Abstract       Introduction        Materials and Methods       Results      Discussion      Sources Cited

Oxidative stress is involved in many human diseases but is a natural product of metabolism. ZMS1 and ZMS2 are repressors for the ZWS gene which is involved in combating oxidative stress. In this experiment microarrays were used to study what genes were influenced by the knockout of the ZMS genes to find more genes involved in oxidative stress.

Slide 096

    No useable data was obtained from the hybridization of green labeled wild type cDNA and red labeled zms2 DNA. This could have been due a variety of reasons. The RNA could have been degraded by RNases before reverse transcription, or due to the lack of results on all slides, the reverse transcriptase could have failed. Another possibility might be an improperly prepared buffer that could have resulted in a failed hybridization. Whatever the cause, no data was obtained from slide 096.

Slide 725, 726, 695

    The analysis of slides 725, 726, and 695 resulted in a list of three unregulated genes. Two of the three up-regualted genes have unknown roles (YBR284W and YFL049W). YFL049W is involved in gene regulation by altering DNA packaging. Either of these genes could be involved in oxidative stress, although further research is needed to confirm this.  The third up-regulated gene is a tubulin folding factor that does not seem like it should be involved in oxidative stress, though subsequent testing may lead to new findings.
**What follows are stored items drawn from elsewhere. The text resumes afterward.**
(** C8 (amended): for every eraser path, eraser width and stroke of the
    current layer, with [rad] half the width: a stroke that is already
    erased is skipped, whatever the path; a stroke that is not erased is
    marked erased, and its id reported, if and only if some point of the
    path and some point of the stroke satisfy [dx*dx + dy*dy <= rad*rad]
    as binary64 computes it (boundary included), and is left as it was
    otherwise; a one-point path at (0,0) with radius 5 hits every stroke
    that contains (3,4) and does not hit a stroke whose only point is
    (10,10). *)
Theorem eraser_hits_within_radius :
  forall ed path eraser_width ids ed' li layer w a s,
    _apply_eraser_path ed path eraser_width = Ok (ids, ed') ->
    _current_layer ed = Some li ->
    nth_error (layers ed) li = Some layer ->
    PyNum.float_of_int eraser_width = Ok w ->
    In a (Layer.strokes layer) ->
    deref (heap ed) a = Some s ->
    let rad := PrimFloat.div w 2%float in
    let near :=
      exists ep sp,
        In ep path /\ In sp (Stroke.points s) /\ within rad ep sp = true in
    (Stroke.erased s = true -> deref (heap ed') a = Some s)
    /\ (Stroke.erased s = false ->
        (near <->
         exists s', deref (heap ed') a = Some s' /\ Stroke.erased s' = true)
        /\ (near ->
            deref (heap ed') a = Some (Stroke.set_erased true s)
            /\ In (Stroke.id s) ids)
        /\ (~ near -> deref (heap ed') a = Some s))
    /\ (forall pts, In (3, 4)%float pts ->
                    hit_test 5%float [(0, 0)%float] pts = true)
    /\ hit_test 5%float [(0, 0)%float] [(10, 10)%float] = false.
Proof.
  intros ed path ew ids ed' li layer w a s Hrun Hcur Hlay Hw Hin Ha rad near.
  assert (Hnear : near <-> hit_test rad path (Stroke.points s) = true)
    by (symmetry; apply hit_test_true).
  assert (Hheap : deref (heap ed') a
                  = Some (erase_effect rad path s)
                  /\ (Stroke.erased s = false ->
                      hit_test rad path (Stroke.points s) = true ->
                      In (Stroke.id s) ids)).
  { unfold _apply_eraser_path in Hrun.
    destruct path as [|ep path].
    - inversion Hrun. subst. split.
      + unfold erase_effect. rewrite Ha.
        destruct (Stroke.erased s); reflexivity.
      + discriminate.
    - rewrite Hcur, Hw in Hrun. simpl in Hrun. rewrite Hlay in Hrun.
      fold rad in Hrun.
      pose proof (erase_loop_heap rad (ep :: path) (Layer.strokes layer)
                                  (heap ed) [] a) as Hh.
      pose proof (erase_loop_ids_hit rad (ep :: path) (Layer.strokes layer)
                                     (heap ed) [] a s Hin Ha) as Hi.
      destruct (erase_loop rad (ep :: path) (Layer.strokes layer) (heap ed) [])
        as [ids0 h0].
      inversion Hrun. subst. simpl in *.
      rewrite (existsb_eqb_In _ _ Hin), Ha in Hh. split; assumption. }
  destruct Hheap as [Hheap Hids].
  unfold erase_effect in Hheap.
  split; [|split; [|split]].
  - intros He. now rewrite He in Hheap.
  - intros He. rewrite He in Hheap. split; [split|split].
    + intros Hn. apply Hnear in Hn. rewrite Hn in Hheap.
      exists (Stroke.set_erased true s). auto.
    + intros [s' [Hs' He']].
      destruct (hit_test rad path (Stroke.points s)) eqn:Hh;
        [now apply Hnear|].
      rewrite Hs' in Hheap. inversion Hheap. congruence.
    + intros Hn. apply Hnear in Hn. rewrite Hn in Hheap. split; auto.
    + intros Hn.
      destruct (hit_test rad path (Stroke.points s)) eqn:Hh;
        [exfalso; now apply Hn, Hnear | assumption].
  - intros pts H34. apply hit_test_true.
    exists (0, 0)%float, (3, 4)%float. repeat split; auto.
    now left.
  - vm_compute. reflexivity.
Qed.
    There were ninety-six down regulated genes, but only the most down-regulated genes were included in this study. There were three genes which were down regulated below -1.5.  Two of these genes are involved in protein synthesis (YFL034C and YKL091C), and one is involved in yeast mating (YNL145W).  It does not seem likely that any of these three genes are involved in combating or causing oxidative stress because the two genes relating to protein synthesis seem to basic proteins required for the synthesis, and a yeast mating gene seems to be irrelevant.
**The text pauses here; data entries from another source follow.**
Lemma run_payload_keeps_segments_witness :
  run engine_all browser_one (sample_search "2026-01-15") heap0 db0
  = (RList [0%nat], (run engine_all browser_one (sample_search "2026-01-15") heap0 db0).1.2,
     (run engine_all browser_one (sample_search "2026-01-15") heap0 db0).2)
  /\ exists flights, parse_results browser_one (sample_search "2026-01-15") = inr flights
    /\ Forall2 (fun l v => obj (run engine_all browser_one (sample_search "2026-01-15") heap0 db0).1.2 l
                          = as_dict v) [0%nat] flights
    /\ Forall (fun l => exists segs,
                 pdict_get "segments" (obj (run engine_all browser_one (sample_search "2026-01-15") heap0 db0).1.2 l)
                 = Some (PList segs)) [0%nat].
Proof.
  assert (E : run engine_all browser_one (sample_search "2026-01-15") heap0 db0
              = (RList [0%nat], (run engine_all browser_one (sample_search "2026-01-15") heap0 db0).1.2,
                 (run engine_all browser_one (sample_search "2026-01-15") heap0 db0).2))
    by (vm_compute; reflexivity).
  split; [exact E|].
  exact (run_payload_keeps_segments engine_all browser_one (sample_search "2026-01-15") heap0 db0
           [0%nat] _ _ E).
Defined.

(* ================================================================== *)
(** * Re-saving a batch *)

Lemma Forall2_with_l {A B} (P : A -> Prop) (R S : A -> B -> Prop) (l : list A) (k : list B) :
  Forall P l -> Forall2 R l k -> (forall a b, P a -> R a b -> S a b) -> Forall2 S l k.
Proof.
  intros HP HR HS. induction HR as [|a b l k Hab _ IH]; constructor.
  - inversion HP; subst. auto.
  - inversion HP; subst. auto.
Qed.

Lemma Forall2_compose {A B C} (R : A -> B -> Prop) (S : A -> C -> Prop) (T : B -> C -> Prop)
    (l1 : list A) (l2 : list B) (l3 : list C) :
  Forall2 R l1 l2 -> Forall2 S l1 l3 -> (forall a b c, R a b -> S a c -> T b c) -> Forall2 T l2 l3.
Proof.
  intros H1. revert l3. induction H1 as [|a b l1 l2 Hab _ IH]; intros l3 H2 HT;
    inversion H2; subst; constructor; eauto.
Qed.

(** With no object visited twice, [deepcopy] gives each dict its own
    fresh copy. *)
Lemma deepcopy_nodup (ls : list nat) (h : Heap) (memo : gmap nat nat) :
  NoDup ls -> Forall (fun l => memo !! l = None /\ (l < h_next h)%nat) ls ->
  let '(cs, h') := deepcopy h memo ls in
  cs = seq (h_next h) (length ls)
  /\ (forall l, (l < h_next h)%nat -> h_objs h' !! l = h_objs h !! l)
  /\ Forall2 (fun l c => h_objs h' !! c = Some (obj h l)) ls cs.
Proof.
  revert h memo. induction ls as [|l r IH]; intros h memo Hnd Hf; simpl; [auto|].
  inversion Hnd as [|? ? Hnin Hnd']; subst.
  inversion Hf as [|? ? [Hm Hl] Hf']; subst.
  rewrite Hm. unfold alloc. simpl.
  specialize (IH (mkHeap (<[h_next h := obj h l]> (h_objs h)) (S (h_next h)))
                 (<[l := h_next h]> memo) Hnd').
  destruct (deepcopy _ _ r) as [cs h'].
  destruct IH as (E1 & E2 & E3).
  { apply List.Forall_forall. intros l' Hin.
    eapply List.Forall_forall in Hf'; [|exact Hin]. destruct Hf' as [Hm' Hl'].
    assert (l' <> l) by (intros ->; apply Hnin; apply list_elem_of_In; exact Hin).
    split; [rewrite lookup_insert_ne by congruence; exact Hm'|simpl; lia]. }
  simpl in E1, E2. subst cs. split; [reflexivity|split].
  - intros l' Hl'. rewrite E2 by lia. apply lookup_insert_ne. lia.
  - constructor.
    + rewrite E2 by lia. apply lookup_insert_eq.
    + eapply Forall2_with_l; [exact Hf'|exact E3|]. intros l' c [_ Hl'] Hc. rewrite Hc.
      unfold obj. simpl. rewrite lookup_insert_ne by lia. reflexivity.
Qed.

Lemma obj_of (h : Heap) (l : nat) (d : dict) : h_objs h !! l = Some d -> obj h l = d.
Proof. intros H. exact (f_equal (default []) H). Qed.

(** The loop applies, in order, the writes of its copies' dicts. *)
Lemma save_loop_writes (eng : Engine) (cs : list nat) (h : Heap) (db : DB)
    (ws : list (TicketRow * list SegRow)) :
  NoDup cs ->
  Forall2 (fun c w => (let '(segs, d') := dict_pop "segments" (PList []) (obj h c) in
                       ticket_write eng d' segs) = Some w) cs ws ->
  snd (save_loop eng h db cs) = Some (fold_left (fun db w => apply_write w db) ws db).
Proof.
  revert h db ws. induction cs as [|c r IH]; intros h db ws Hnd Hf.
  - inversion Hf; subst. reflexivity.
  - inversion Hf as [|? w ? ws' Hc Hr]; subst.
    inversion Hnd as [|? ? Hnin Hnd']; subst.
    cbn [save_loop]. destruct (dict_pop "segments" (PList []) (obj h c)) as [segs d'].
    rewrite Hc. simpl. apply IH; [exact Hnd'|].
    eapply Forall2_with_l with (P := fun c' => c' <> c); [| exact Hr |].
    + apply List.Forall_forall. intros c' Hin ->. apply Hnin. apply list_elem_of_In. exact Hin.
    + intros c' w' Hne Hw'. unfold obj, set_obj. simpl. rewrite lookup_insert_ne by congruence.
      exact Hw'.
Qed.

Lemma ticket_write_rows (eng : Engine) (d : dict) (segs : pyval) (row : TicketRow) (rows : list SegRow) :
  ticket_write eng d segs = Some (row, rows) -> Forall (fun s => s_ticket s = t_uid row) rows.
Proof.
  unfold ticket_write. destruct (uid_key (dict_get "ticket_uid" d)) as [uid|]; simpl; [|discriminate].
  destruct (negb _); [discriminate|].
  destruct (iter_items segs) as [items|]; simpl; [|discriminate].
  destruct (mapM (seg_row uid) items) as [rows'|] eqn:Em; simpl; [|discriminate].
  destruct (forallb (seg_ok eng) rows'); [|discriminate].
  intros [= <- <-]. simpl. apply mapM_Some in Em.
  induction Em as [|x y l k Hxy _ IHm]; constructor; [|exact IHm].
  destruct x; simpl in Hxy; try discriminate. injection Hxy as <-. reflexivity.
Qed.

Lemma batch_rows_ok (eng : Engine) (h : Heap) (locs : list nat) (ws : list (TicketRow * list SegRow)) :
  batch_writes eng h locs = Some ws ->
  Forall (fun w => Forall (fun s => s_ticket s = t_uid (fst w)) (snd w)) ws.
Proof.
  unfold batch_writes. intros Hm. apply mapM_Some in Hm.
  induction Hm as [|l [row rows] ls ws Hl _ IHm]; constructor; [|exact IHm].
  destruct (dict_pop "segments" (PList []) (obj h l)) as [segs d'].
  exact (ticket_write_rows eng d' segs row rows Hl).
Qed.

Lemma segs_of_apply (row : TicketRow) (rows : list SegRow) (db : DB) (u : string) :
  Forall (fun s => s_ticket s = t_uid row) rows ->
  segs_of (apply_write (row, rows) db) u = if String.eqb (t_uid row) u then rows else segs_of db u.
Proof.
  intros Hr. unfold segs_of, apply_write. simpl. rewrite List.filter_app.
  destruct (String.eqb_spec (t_uid row) u) as [<-|Hne].
  - assert (E : List.filter (fun s => String.eqb (s_ticket s) (t_uid row))
                  (List.filter (fun s => negb (String.eqb (s_ticket s) (t_uid row))) (segments db)) = []).
    { induction (segments db) as [|s l IHl]; [reflexivity|]. simpl.
      destruct (String.eqb (s_ticket s) (t_uid row)) eqn:Es; simpl; [exact IHl|].
      rewrite Es. exact IHl. }
    rewrite E. simpl. induction Hr as [|s l Hs _ IHr]; [reflexivity|]. simpl.
    rewrite Hs, String.eqb_refl. f_equal. exact IHr.
  - assert (E : List.filter (fun s => String.eqb (s_ticket s) u) rows = []).
    { induction Hr as [|s l Hs _ IHr]; [reflexivity|]. simpl. rewrite Hs.
      destruct (String.eqb_spec (t_uid row) u); [contradiction|exact IHr]. }
    rewrite E, app_nil_r. induction (segments db) as [|s l IHl]; [reflexivity|]. simpl.
    destruct (String.eqb_spec (s_ticket s) (t_uid row)) as [Es|Es]; simpl.
    + destruct (String.eqb_spec (s_ticket s) u); [congruence|exact IHl].
    + destruct (String.eqb (s_ticket s) u); [f_equal|]; exact IHl.
Qed.

Lemma segs_of_fold (ws : list (TicketRow * list SegRow)) (db : DB) (u : string) :
  Forall (fun w => Forall (fun s => s_ticket s = t_uid (fst w)) (snd w)) ws ->
  segs_of (fold_left (fun db w => apply_write w db) ws db) u = default (segs_of db u) (last_write ws u).
Proof.
  revert db. induction ws as [|[row rows] r IH]; intros db Hw; [reflexivity|].
  inversion Hw as [|? ? Hrow Hr]; subst. cbn [fold_left last_write]. rewrite IH by exact Hr.
  destruct (last_write r u); cbn [default fst snd]; [reflexivity|].
  rewrite segs_of_apply by exact Hrow. destruct (String.eqb (t_uid row) u); reflexivity.
Qed.

(** One save of a batch whose every pass succeeds: each ticket of the
    batch keeps exactly the segment rows of its last dict in the batch,
    the other tickets keep theirs. *)
Lemma save_flights_segs (eng : Engine) (h : Heap) (db : DB) (locs : list nat)
    (ws : list (TicketRow * list SegRow)) :
  NoDup locs -> Forall (fun l => (l < h_next h)%nat) locs -> batch_writes eng h locs = Some ws ->
  forall u, segs_of (save_flights_to_db eng h db locs).2 u = default (segs_of db u) (last_write ws u).
Proof.
  intros Hnd Hlive Hw u. pose proof (batch_rows_ok eng h locs ws Hw) as Hok.
  unfold save_flights_to_db. destruct locs as [|l0 r].
  - simpl in Hw. injection Hw as <-. reflexivity.
  - pose proof (deepcopy_nodup (l0 :: r) h ∅ Hnd) as D.
    destruct (deepcopy h ∅ (l0 :: r)) as [cs h1].
    destruct D as (E1 & _ & E3).
    { eapply Forall_impl; [exact Hlive|]. intros l Hl. split; [apply lookup_empty|exact Hl]. }
    assert (SL : snd (save_loop eng h1 db cs) = Some (fold_left (fun db w => apply_write w db) ws db)).
    { apply save_loop_writes.
      - rewrite E1. apply NoDup_seq.
      - unfold batch_writes in Hw. apply mapM_Some in Hw.
        eapply Forall2_compose; [exact E3|exact Hw|]. intros l c w Hc Hlw.
        rewrite (obj_of h1 c _ Hc). exact Hlw. }
    destruct (save_loop eng h1 db cs) as [h2 res]. simpl in SL. subst res. simpl.
    apply segs_of_fold. exact Hok.
Qed.

Lemma batch_writes_ext (eng : Engine) (h h' : Heap) (locs : list nat) :
  Forall (fun l => obj h' l = obj h l) locs -> batch_writes eng h' locs = batch_writes eng h locs.
Proof.
  unfold batch_writes. intros H. induction H as [|l r Hl _ IH]; [reflexivity|].
  cbn [mapM]. rewrite Hl, IH. reflexivity.
Qed.

(** C5: for a batch of distinct dicts on which every loop pass succeeds,
    one save leaves each ticket of the batch with exactly the segment rows
    of its last dict in the batch (the earlier rows of that ticket are
    deleted first) and every other ticket with its own; saving the same
    batch again, from the heap and database the first save left, leaves
    every ticket's segment rows as they were. *)
Theorem save_flights_resave_idempotent (eng : Engine) (h : Heap) (db : DB) (locs : list nat)
    (ws : list (TicketRow * list SegRow))
    (Hnd : NoDup locs) (Hlive : Forall (fun l => (l < h_next h)%nat) locs)
    (Hw : batch_writes eng h locs = Some ws) :
  let '(h1, db1) := save_flights_to_db eng h db locs in
  (forall u, segs_of db1 u = default (segs_of db u) (last_write ws u))
  /\ (forall u, segs_of (save_flights_to_db eng h1 db1 locs).2 u = segs_of db1 u).
Proof.
  pose proof (save_flights_segs eng h db locs ws Hnd Hlive Hw) as S1.
  pose proof (save_flights_keeps_old eng h db locs) as [K1 K2].
  destruct (save_flights_to_db eng h db locs) as [h1 db1]. simpl in S1, K1, K2.
  split; [exact S1|]. intros u.
  assert (Hw' : batch_writes eng h1 locs = Some ws).
  { rewrite <- Hw. apply batch_writes_ext.
    eapply Forall_impl; [exact Hlive|]. intros l Hl. unfold obj. rewrite K2 by exact Hl. reflexivity. }
  assert (Hlive' : Forall (fun l => (l < h_next h1)%nat) locs).
  { eapply Forall_impl; [exact Hlive|]. intros l Hl. simpl in Hl. lia. }
  rewrite (save_flights_segs eng h1 db1 locs ws Hnd Hlive' Hw' u).
  destruct (last_write ws u) as [rows|] eqn:E; simpl; [|reflexivity].
  rewrite S1, E. reflexivity.
Qed.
    The combination of these three slides was not ideal especially because slide 695 contained ZMS1 mutant and the other two slides contained ZMS2 mutants. It is believed that these two genes accomplish similar functions, but to expect the same gene regulation on microarray slides with the two different mutations is not ideal. This was done to increase the amount of data, but an attempt to publish or really learn anything from this study needs further research because there is insufficient data for making any realistic conclusions. In order learn the basics of microarray analysis, combining these three slides is a reasonable idea, but it casts doubt on the conclusions made in the long run.

On Standardization

    Standardization with the mean set to zero and the standard deviation set to one is not an ideal way analyze microarray data. This type of standardization can tell you what genes are up or down regulated, but it squeezes a large amount of data into a very small group between negative one and one.  This makes determining how much a gene up or down regulated difficult to determine. For a rough estimate of up- or down-regulated genes, this type of microarray analysis may be sufficient. Should sufficient data be obtained from the microarrays, and detailed analysis take place, setting the standard deviation does not seem to be the best analysis technique.

Conclusions

    We would really like to get more data. Only working with three slides (and of questionable quality) is not enough to really have confidence that our analysis means anything, especially when one of the slides held a different mutant. More high quality slides would be required to be sure of any up- or down-regulated genes. If more slides with better data could be obtained, we would probably want to confirm the microarray results with real time PCR.